• [PROBLEM DESCRIPTION]: Could you transcribe every entry exactly, leaving nothing out?
Segment Start: ENTRIES PROVIDED
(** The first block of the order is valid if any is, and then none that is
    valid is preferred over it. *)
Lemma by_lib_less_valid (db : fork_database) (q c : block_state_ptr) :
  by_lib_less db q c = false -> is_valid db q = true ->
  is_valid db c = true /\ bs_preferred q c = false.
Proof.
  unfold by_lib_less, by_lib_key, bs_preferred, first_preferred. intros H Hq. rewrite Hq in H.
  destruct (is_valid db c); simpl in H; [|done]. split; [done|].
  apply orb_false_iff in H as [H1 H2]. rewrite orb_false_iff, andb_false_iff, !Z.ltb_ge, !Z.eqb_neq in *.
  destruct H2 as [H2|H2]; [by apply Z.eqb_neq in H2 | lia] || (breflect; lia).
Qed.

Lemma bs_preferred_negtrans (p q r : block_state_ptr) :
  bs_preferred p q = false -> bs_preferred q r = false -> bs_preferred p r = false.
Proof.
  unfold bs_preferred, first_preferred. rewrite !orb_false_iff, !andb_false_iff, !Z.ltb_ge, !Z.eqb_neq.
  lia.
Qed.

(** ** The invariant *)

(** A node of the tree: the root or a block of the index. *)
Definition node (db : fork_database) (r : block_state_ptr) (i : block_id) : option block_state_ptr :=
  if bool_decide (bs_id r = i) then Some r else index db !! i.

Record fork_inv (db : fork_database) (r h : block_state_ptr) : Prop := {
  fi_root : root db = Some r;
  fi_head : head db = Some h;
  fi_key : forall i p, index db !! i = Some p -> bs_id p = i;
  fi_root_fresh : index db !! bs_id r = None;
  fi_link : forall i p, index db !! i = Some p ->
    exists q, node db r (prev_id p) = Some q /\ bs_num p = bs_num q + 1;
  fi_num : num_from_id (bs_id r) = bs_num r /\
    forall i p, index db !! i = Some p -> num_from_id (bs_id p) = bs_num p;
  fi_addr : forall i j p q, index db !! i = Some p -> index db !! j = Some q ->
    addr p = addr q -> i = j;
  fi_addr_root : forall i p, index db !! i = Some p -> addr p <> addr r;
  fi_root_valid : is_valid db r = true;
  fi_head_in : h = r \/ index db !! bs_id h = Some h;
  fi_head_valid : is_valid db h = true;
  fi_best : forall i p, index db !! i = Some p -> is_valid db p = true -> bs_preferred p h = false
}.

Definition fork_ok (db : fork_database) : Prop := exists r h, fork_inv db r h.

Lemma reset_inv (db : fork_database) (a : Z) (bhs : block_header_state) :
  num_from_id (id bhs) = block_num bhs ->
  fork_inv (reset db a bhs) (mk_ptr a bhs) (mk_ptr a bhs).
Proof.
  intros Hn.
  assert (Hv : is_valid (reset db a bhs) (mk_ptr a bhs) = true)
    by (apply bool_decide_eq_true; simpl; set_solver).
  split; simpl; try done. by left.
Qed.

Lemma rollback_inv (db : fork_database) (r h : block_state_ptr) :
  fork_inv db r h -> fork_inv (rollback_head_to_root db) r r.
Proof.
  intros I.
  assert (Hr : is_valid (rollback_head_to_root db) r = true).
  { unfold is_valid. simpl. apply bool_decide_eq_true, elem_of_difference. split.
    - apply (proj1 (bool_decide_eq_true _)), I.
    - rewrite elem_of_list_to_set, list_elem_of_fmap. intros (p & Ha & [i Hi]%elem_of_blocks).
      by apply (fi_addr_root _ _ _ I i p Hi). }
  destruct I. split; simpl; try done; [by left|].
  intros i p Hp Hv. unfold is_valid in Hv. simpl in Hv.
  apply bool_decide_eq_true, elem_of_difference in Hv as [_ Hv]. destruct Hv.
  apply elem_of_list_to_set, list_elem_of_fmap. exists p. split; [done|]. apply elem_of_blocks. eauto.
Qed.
Segment End: ENTRIES PROVIDED
• [SOLUTION TO THIS TASK]:
(** The first block of the order is valid if any is, and then none that is
    valid is preferred over it. *)
Lemma by_lib_less_valid (db : fork_database) (q c : block_state_ptr) :
  by_lib_less db q c = false -> is_valid db q = true ->
  is_valid db c = true /\ bs_preferred q c = false.
Proof.
  unfold by_lib_less, by_lib_key, bs_preferred, first_preferred. intros H Hq. rewrite Hq in H.
  destruct (is_valid db c); simpl in H; [|done]. split; [done|].
  apply orb_false_iff in H as [H1 H2]. rewrite orb_false_iff, andb_false_iff, !Z.ltb_ge, !Z.eqb_neq in *.
  destruct H2 as [H2|H2]; [by apply Z.eqb_neq in H2 | lia] || (breflect; lia).
Qed.

Lemma bs_preferred_negtrans (p q r : block_state_ptr) :
  bs_preferred p q = false -> bs_preferred q r = false -> bs_preferred p r = false.
Proof.
  unfold bs_preferred, first_preferred. rewrite !orb_false_iff, !andb_false_iff, !Z.ltb_ge, !Z.eqb_neq.
  lia.
Qed.

(** ** The invariant *)

(** A node of the tree: the root or a block of the index. *)
Definition node (db : fork_database) (r : block_state_ptr) (i : block_id) : option block_state_ptr :=
  if bool_decide (bs_id r = i) then Some r else index db !! i.

Record fork_inv (db : fork_database) (r h : block_state_ptr) : Prop := {
  fi_root : root db = Some r;
  fi_head : head db = Some h;
  fi_key : forall i p, index db !! i = Some p -> bs_id p = i;
  fi_root_fresh : index db !! bs_id r = None;
  fi_link : forall i p, index db !! i = Some p ->
    exists q, node db r (prev_id p) = Some q /\ bs_num p = bs_num q + 1;
  fi_num : num_from_id (bs_id r) = bs_num r /\
    forall i p, index db !! i = Some p -> num_from_id (bs_id p) = bs_num p;
  fi_addr : forall i j p q, index db !! i = Some p -> index db !! j = Some q ->
    addr p = addr q -> i = j;
  fi_addr_root : forall i p, index db !! i = Some p -> addr p <> addr r;
  fi_root_valid : is_valid db r = true;
  fi_head_in : h = r \/ index db !! bs_id h = Some h;
  fi_head_valid : is_valid db h = true;
  fi_best : forall i p, index db !! i = Some p -> is_valid db p = true -> bs_preferred p h = false
}.

Definition fork_ok (db : fork_database) : Prop := exists r h, fork_inv db r h.

Lemma reset_inv (db : fork_database) (a : Z) (bhs : block_header_state) :
  num_from_id (id bhs) = block_num bhs ->
  fork_inv (reset db a bhs) (mk_ptr a bhs) (mk_ptr a bhs).
Proof.
  intros Hn.
  assert (Hv : is_valid (reset db a bhs) (mk_ptr a bhs) = true)
    by (apply bool_decide_eq_true; simpl; set_solver).
  split; simpl; try done. by left.
Qed.

Lemma rollback_inv (db : fork_database) (r h : block_state_ptr) :
  fork_inv db r h -> fork_inv (rollback_head_to_root db) r r.
Proof.
  intros I.
  assert (Hr : is_valid (rollback_head_to_root db) r = true).
  { unfold is_valid. simpl. apply bool_decide_eq_true, elem_of_difference. split.
    - apply (proj1 (bool_decide_eq_true _)), I.
    - rewrite elem_of_list_to_set, list_elem_of_fmap. intros (p & Ha & [i Hi]%elem_of_blocks).
      by apply (fi_addr_root _ _ _ I i p Hi). }
  destruct I. split; simpl; try done; [by left|].
  intros i p Hp Hv. unfold is_valid in Hv. simpl in Hv.
  apply bool_decide_eq_true, elem_of_difference in Hv as [_ Hv]. destruct Hv.
  apply elem_of_list_to_set, list_elem_of_fmap. exists p. split; [done|]. apply elem_of_blocks. eauto.
Qed.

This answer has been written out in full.